Due to this lack of ours (or rather the fact of our mortal and human nature) we fall to choosing. We come to choosing which side of God's perfection we most prefer and thus disunity abounds. For God is indeed perfect. Just as He is perfectly merciful He is also perfectly wrathful. He is in Jesus both the man of sorrows who knows the pain of the entire world and simultaneously the man who embodied the very reality of joy. He is always perfect, in everything. And we don't know how to deal with that.

So we choose a side. From denomination to denomination, from congregation to congregation, from person to person, we choose which side most pertains to our opinion and mindset. Some choose to focus on the perfection of God's love whilst shunning the reality of His vengeful anger.

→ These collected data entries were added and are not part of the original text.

Lemma full_fetch_follows_update_witness :
  let refused :=
    trace (region_helper world_not_found "Foo#1234" (Some "eu") "" fresh_store) in
  let accepted :=
    trace (region_helper world_rate_limited "Foo#1234" (Some "eu") ""
             fresh_store) in
  ~ In "eu" (full_fetches refused)
  /\ In (Enter (CallUserPage "Foo#1234" "eu" "" 300)) accepted.
Proof.
  cbn zeta.
  pose proof (full_fetch_follows_update world_not_found "Foo#1234" ""
                fresh_store (Some "eu") "eu") as Hrefused.
  pose proof (full_fetch_follows_update world_rate_limited "Foo#1234" ""
                fresh_store (Some "eu") "eu") as Haccepted.
  cbn zeta in Hrefused, Haccepted.
  destruct Hrefused as (Hrefused & _ & _).
  destruct Haccepted as (_ & Haccepted & _).
  split.
  - apply Hrefused. unfold update_not_found. found.
  - apply Haccepted. unfold update_accepted. found.
Defined.

(** ** The cache of the specification under [get_page_body] *)

Lemma cached_later (s s' : Store) (url : string) :
  cached s url = None ->
  cache s' = cache s ->
  (now s <= now s')%N ->
  cached s' url = None.
Proof.
  unfold cached, live. intros Hc -> Hle.
  destruct (cache s !! url) as [e|]; [|reflexivity].
  destruct (N.ltb_spec (now s) (ce_expires_at e)); [discriminate |].
  destruct (N.ltb_spec (now s') (ce_expires_at e)); [lia | reflexivity].
Qed.

Lemma real_get_body_run (w : World) (url : string) (s : Store) :
  let s' :=
    {| cache := cache s;
       now := (now s + latency w (requests s))%N;
       requests := S (requests s) |} in
  _real_get_body w url s
  = (match session_get w (requests s) url with
     | Response status body =>
         Ret (if (status =? 200)%Z then Some body else None)
     | TransportError => Raise ClientError
     end, s', [LogGet url; HttpGet url]).
Proof.
  cbn zeta. unfold _real_get_body.
  now destruct (session_get w (requests s) url).
Qed.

Others look primarily to the wrath of God and find themselves transfixed on God through fear, yet they fail to allow God as their Friend to come further into their hearts.

Due to the vastness of God's perfection there are countless sides that are taken within the Church and thus disunity and division occurs from the pride in our human nature. As we choose sides we are profaning the very perfection of God that we commit to pursue. God is perfect, which means that both sides and all aspects of His perfection are just that: perfect. There is no bias. There is no favoritism. God's perfection is in perfect balance. Unfortunately due to our choosing of sides on the expanse of God's perfection, we dispel so much of the perfection that God would bring into our own lives and into His Church.

We as the Church must come to want all of God, not just the sides that we prefer. As each Christian and human comes to this place and submits their pride unto God to accept all of His perfection, then unity like none ever seen before will erupt in the hearts of God's people and the peace that passes all understanding will be given room to move over all of us more and more.

Matthew 5:48
Therefore you are to be perfect, as your heavenly Father is perfect.